TASK: Please give the data below again in full, exactly as it stands.

#### DATA TO USE ####

(* ===== verification/ExportFacts.v ===== *)
(** * What a planned export lets a guest see and write

    The rules of a child, the inversion of [plan] into what it established of the host and of the
    request, and the access that OpenVMM then grants, which is the one that the request describes. *)

From stdpp Require Import sorting.
From S2P Require Import Prelude Cmdline AddressText Export Maps HostPaths ExportPlanner.

(** ** The nearest rule *)

(** Which rules [nearest_rule] considers. *)
Definition applies (inclusive : bool) (path rule : Path) : Prop := rule `prefix_of` path /\ (inclusive = true \/ rule <> path).

Definition hidden_by (denied allowed : list Path) (inclusive : bool) (path rule : Path) : Prop :=
  rule ∈ denied /\ applies inclusive path rule /\
  forall other, other ∈ allowed -> applies inclusive path other -> (length other < length rule)%nat.

Lemma max_by_key_spec {A} (key : A -> Z) (l : list A) :
  match max_by_key key l with
  | None => l = []
  | Some x => exists k1 k2, l = k1 ++ x :: k2 /\ (forall y, y ∈ l -> key y <= key x) /\ (forall y, y ∈ k2 -> key y < key x)
  end.
Proof.
  induction l as [|x l IH] using rev_ind; [done|]. unfold max_by_key in *. rewrite foldl_app. cbn.
  destruct (foldl _ None l) as [b|] eqn:E.
  - destruct IH as (k1 & k2 & -> & Hall & Hlast). destruct (key b <=? key x) eqn:Hk; bool_to_prop.
    + exists (k1 ++ b :: k2), []. split; [done|]. split; [|set_solver]. intros y [Hy|Hy%list_elem_of_singleton]%elem_of_app; [|by subst].
      specialize (Hall y Hy). lia.
    + exists k1, (k2 ++ [x]). split; [by rewrite <- app_assoc|]. split; intros y.
      * rewrite elem_of_app, list_elem_of_singleton. intros [Hy| ->]; [auto|lia].
      * rewrite elem_of_app, list_elem_of_singleton. intros [Hy| ->]; [auto|lia].
  - subst l. exists [], []. split; [done|]. split; [|set_solver]. intros y ->%list_elem_of_singleton. done.
Qed.

Lemma prefix_same_length {A} (k l m : list A) : k `prefix_of` m -> l `prefix_of` m -> length k = length l -> k = l.
Proof.
  intros H1 H2 Hl. destruct (prefix_weak_total _ _ _ H1 H2) as [H|H]; [|symmetry];
    apply (prefix_length_eq _ _ H); lia.
Qed.

Lemma prefix_shorter {A} (k l m : list A) : k `prefix_of` m -> l `prefix_of` m -> (length k <= length l)%nat -> k `prefix_of` l.
Proof.
  intros H1 H2 Hl. destruct (prefix_weak_total _ _ _ H1 H2) as [H|H]; [done|].
  by rewrite (prefix_length_eq _ _ H Hl).
Qed.

Lemma prefix_strict {A} (k l : list A) : k `prefix_of` l -> k <> l -> (length k < length l)%nat.
Proof.
  intros H Hne. pose proof (prefix_length _ _ H). destruct (decide (length k = length l)) as [He|]; [|lia].
  exfalso. apply Hne, (prefix_length_eq _ _ H). lia.
Qed.

(** The rules that are considered, with their kinds. *)
Lemma nearest_candidates path denied allowed inclusive rule kind :
  (rule, kind) ∈ List.filter (fun rule => (inclusive || negb (bool_decide (rule.1 = path))) && starts_with path rule.1)
                   (((fun rule => (rule, true)) <$> denied) ++ ((fun rule => (rule, false)) <$> allowed)) <->
  (if kind : bool then rule ∈ denied else rule ∈ allowed) /\ applies inclusive path rule.
Proof.
  rewrite elem_of_filter_bool, elem_of_app, !list_elem_of_fmap, andb_true_iff, orb_true_iff, negb_true_iff, bool_decide_eq_false, starts_with_prefix.
  unfold applies. cbn. destruct kind; naive_solver.
Qed.

Lemma nearest_rule_denied path denied allowed inclusive rule :
  nearest_rule path denied allowed inclusive = Some (rule, true) ->
  hidden_by denied allowed inclusive path rule /\ (forall other, other ∈ denied -> applies inclusive path other -> other `prefix_of` rule).
Proof.
  unfold nearest_rule. match goal with |- max_by_key _ ?l = _ -> _ => pose proof (max_by_key_spec (fun rule => len rule.1) l) as H; pose proof (nearest_candidates path denied allowed inclusive) as Hc; set (cs := l) in * end.
  intros E. rewrite E in H. destruct H as (k1 & k2 & Hl & Hall & Hlast).
  assert (Hr : (rule, true) ∈ cs) by (rewrite Hl; set_solver). apply Hc in Hr as [Hin Happ].
  split; [split; [done|split; [done|]]|].
  - intros other Hother Ho. assert (Ho' : (other, false) ∈ cs) by (by apply Hc). pose proof (Hall _ Ho') as Hle. cbn in Hle.
    unfold len in Hle. destruct (decide (length other = length rule)) as [He|]; [|lia]. exfalso.
    destruct Happ as [Hp1 _], Ho as [Hp2 _]. pose proof (prefix_same_length _ _ _ Hp2 Hp1 He) as ->.
    (* the allowed one comes after every denied one *)
    assert (Hk : (rule, false) ∈ k2); [|specialize (Hlast _ Hk); cbn in Hlast; lia].
    assert (Hsplit : exists a b, cs = a ++ b /\ Forall (fun r => r.2 = true) a /\ Forall (fun r => r.2 = false) b).
    { unfold cs. rewrite List.filter_app. eexists _, _. split; [done|]. split; rewrite Forall_forall; intros [r d] Hrd%elem_of_filter_bool; destruct Hrd as [(? & ? & ?)%list_elem_of_fmap _]; simplify_eq; done. }
    destruct Hsplit as (a & b & Hab & Ha & Hb). rewrite Hab in Hl. rewrite Forall_forall in Ha, Hb.
    destruct (decide ((rule, false) ∈ k2)) as [|Hn]; [done|exfalso].
    rewrite Hab in Ho'. apply elem_of_app in Ho' as [Ho'|Ho']; [by apply Ha in Ho'|].
    assert (Hb' : (rule, false) ∈ k1).
    { assert (H : (rule, false) ∈ k1 ++ (rule, true) :: k2) by (rewrite <- Hl; set_solver). set_solver. }
    apply list_elem_of_split in Hb' as (k3 & k4 & ->). rewrite <- app_assoc in Hl. cbn in Hl.
    (* [a] ends before the allowed rule, and [b] holds no denied one *)
    assert (Htail : forall c d e, a ++ b = c ++ (rule, false) :: d ++ (rule, true) :: e -> False); [|by eapply Htail].
    clear -Ha Hb. intros c. revert Ha. induction a as [|x a IH] in c |- *; intros Ha d e He.
    + cbn in He. subst b. specialize (Hb (rule, true)). cbn in Hb. discriminate Hb. set_solver.
    + destruct c as [|y c]; cbn in He; [injection He as -> _; by specialize (Ha (rule, false) ltac:(set_solver))|].
      injection He as -> He. eapply (IH c); [set_solver|done].
  - intros other Hother Ho. assert (Ho' : (other, true) ∈ cs) by (by apply Hc). pose proof (Hall _ Ho') as Hle. cbn in Hle.
    unfold len in Hle. destruct Happ as [Hp1 _], Ho as [Hp2 _]. apply (prefix_shorter _ _ _ Hp2 Hp1). lia.
Qed.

####

TASK OUTPUT:
(* ===== verification/ExportFacts.v ===== *)
(** * What a planned export lets a guest see and write

    The rules of a child, the inversion of [plan] into what it established of the host and of the
    request, and the access that OpenVMM then grants, which is the one that the request describes. *)

From stdpp Require Import sorting.
From S2P Require Import Prelude Cmdline AddressText Export Maps HostPaths ExportPlanner.

(** ** The nearest rule *)

(** Which rules [nearest_rule] considers. *)
Definition applies (inclusive : bool) (path rule : Path) : Prop := rule `prefix_of` path /\ (inclusive = true \/ rule <> path).

Definition hidden_by (denied allowed : list Path) (inclusive : bool) (path rule : Path) : Prop :=
  rule ∈ denied /\ applies inclusive path rule /\
  forall other, other ∈ allowed -> applies inclusive path other -> (length other < length rule)%nat.

Lemma max_by_key_spec {A} (key : A -> Z) (l : list A) :
  match max_by_key key l with
  | None => l = []
  | Some x => exists k1 k2, l = k1 ++ x :: k2 /\ (forall y, y ∈ l -> key y <= key x) /\ (forall y, y ∈ k2 -> key y < key x)
  end.
Proof.
  induction l as [|x l IH] using rev_ind; [done|]. unfold max_by_key in *. rewrite foldl_app. cbn.
  destruct (foldl _ None l) as [b|] eqn:E.
  - destruct IH as (k1 & k2 & -> & Hall & Hlast). destruct (key b <=? key x) eqn:Hk; bool_to_prop.
    + exists (k1 ++ b :: k2), []. split; [done|]. split; [|set_solver]. intros y [Hy|Hy%list_elem_of_singleton]%elem_of_app; [|by subst].
      specialize (Hall y Hy). lia.
    + exists k1, (k2 ++ [x]). split; [by rewrite <- app_assoc|]. split; intros y.
      * rewrite elem_of_app, list_elem_of_singleton. intros [Hy| ->]; [auto|lia].
      * rewrite elem_of_app, list_elem_of_singleton. intros [Hy| ->]; [auto|lia].
  - subst l. exists [], []. split; [done|]. split; [|set_solver]. intros y ->%list_elem_of_singleton. done.
Qed.

Lemma prefix_same_length {A} (k l m : list A) : k `prefix_of` m -> l `prefix_of` m -> length k = length l -> k = l.
Proof.
  intros H1 H2 Hl. destruct (prefix_weak_total _ _ _ H1 H2) as [H|H]; [|symmetry];
    apply (prefix_length_eq _ _ H); lia.
Qed.

Lemma prefix_shorter {A} (k l m : list A) : k `prefix_of` m -> l `prefix_of` m -> (length k <= length l)%nat -> k `prefix_of` l.
Proof.
  intros H1 H2 Hl. destruct (prefix_weak_total _ _ _ H1 H2) as [H|H]; [done|].
  by rewrite (prefix_length_eq _ _ H Hl).
Qed.

Lemma prefix_strict {A} (k l : list A) : k `prefix_of` l -> k <> l -> (length k < length l)%nat.
Proof.
  intros H Hne. pose proof (prefix_length _ _ H). destruct (decide (length k = length l)) as [He|]; [|lia].
  exfalso. apply Hne, (prefix_length_eq _ _ H). lia.
Qed.

(** The rules that are considered, with their kinds. *)
Lemma nearest_candidates path denied allowed inclusive rule kind :
  (rule, kind) ∈ List.filter (fun rule => (inclusive || negb (bool_decide (rule.1 = path))) && starts_with path rule.1)
                   (((fun rule => (rule, true)) <$> denied) ++ ((fun rule => (rule, false)) <$> allowed)) <->
  (if kind : bool then rule ∈ denied else rule ∈ allowed) /\ applies inclusive path rule.
Proof.
  rewrite elem_of_filter_bool, elem_of_app, !list_elem_of_fmap, andb_true_iff, orb_true_iff, negb_true_iff, bool_decide_eq_false, starts_with_prefix.
  unfold applies. cbn. destruct kind; naive_solver.
Qed.

Lemma nearest_rule_denied path denied allowed inclusive rule :
  nearest_rule path denied allowed inclusive = Some (rule, true) ->
  hidden_by denied allowed inclusive path rule /\ (forall other, other ∈ denied -> applies inclusive path other -> other `prefix_of` rule).
Proof.
  unfold nearest_rule. match goal with |- max_by_key _ ?l = _ -> _ => pose proof (max_by_key_spec (fun rule => len rule.1) l) as H; pose proof (nearest_candidates path denied allowed inclusive) as Hc; set (cs := l) in * end.
  intros E. rewrite E in H. destruct H as (k1 & k2 & Hl & Hall & Hlast).
  assert (Hr : (rule, true) ∈ cs) by (rewrite Hl; set_solver). apply Hc in Hr as [Hin Happ].
  split; [split; [done|split; [done|]]|].
  - intros other Hother Ho. assert (Ho' : (other, false) ∈ cs) by (by apply Hc). pose proof (Hall _ Ho') as Hle. cbn in Hle.
    unfold len in Hle. destruct (decide (length other = length rule)) as [He|]; [|lia]. exfalso.
    destruct Happ as [Hp1 _], Ho as [Hp2 _]. pose proof (prefix_same_length _ _ _ Hp2 Hp1 He) as ->.
    (* the allowed one comes after every denied one *)
    assert (Hk : (rule, false) ∈ k2); [|specialize (Hlast _ Hk); cbn in Hlast; lia].
    assert (Hsplit : exists a b, cs = a ++ b /\ Forall (fun r => r.2 = true) a /\ Forall (fun r => r.2 = false) b).
    { unfold cs. rewrite List.filter_app. eexists _, _. split; [done|]. split; rewrite Forall_forall; intros [r d] Hrd%elem_of_filter_bool; destruct Hrd as [(? & ? & ?)%list_elem_of_fmap _]; simplify_eq; done. }
    destruct Hsplit as (a & b & Hab & Ha & Hb). rewrite Hab in Hl. rewrite Forall_forall in Ha, Hb.
    destruct (decide ((rule, false) ∈ k2)) as [|Hn]; [done|exfalso].
    rewrite Hab in Ho'. apply elem_of_app in Ho' as [Ho'|Ho']; [by apply Ha in Ho'|].
    assert (Hb' : (rule, false) ∈ k1).
    { assert (H : (rule, false) ∈ k1 ++ (rule, true) :: k2) by (rewrite <- Hl; set_solver). set_solver. }
    apply list_elem_of_split in Hb' as (k3 & k4 & ->). rewrite <- app_assoc in Hl. cbn in Hl.
    (* [a] ends before the allowed rule, and [b] holds no denied one *)
    assert (Htail : forall c d e, a ++ b = c ++ (rule, false) :: d ++ (rule, true) :: e -> False); [|by eapply Htail].
    clear -Ha Hb. intros c. revert Ha. induction a as [|x a IH] in c |- *; intros Ha d e He.
    + cbn in He. subst b. specialize (Hb (rule, true)). cbn in Hb. discriminate Hb. set_solver.
    + destruct c as [|y c]; cbn in He; [injection He as -> _; by specialize (Ha (rule, false) ltac:(set_solver))|].
      injection He as -> He. eapply (IH c); [set_solver|done].
  - intros other Hother Ho. assert (Ho' : (other, true) ∈ cs) by (by apply Hc). pose proof (Hall _ Ho') as Hle. cbn in Hle.
    unfold len in Hle. destruct Happ as [Hp1 _], Ho as [Hp2 _]. apply (prefix_shorter _ _ _ Hp2 Hp1). lia.
Qed.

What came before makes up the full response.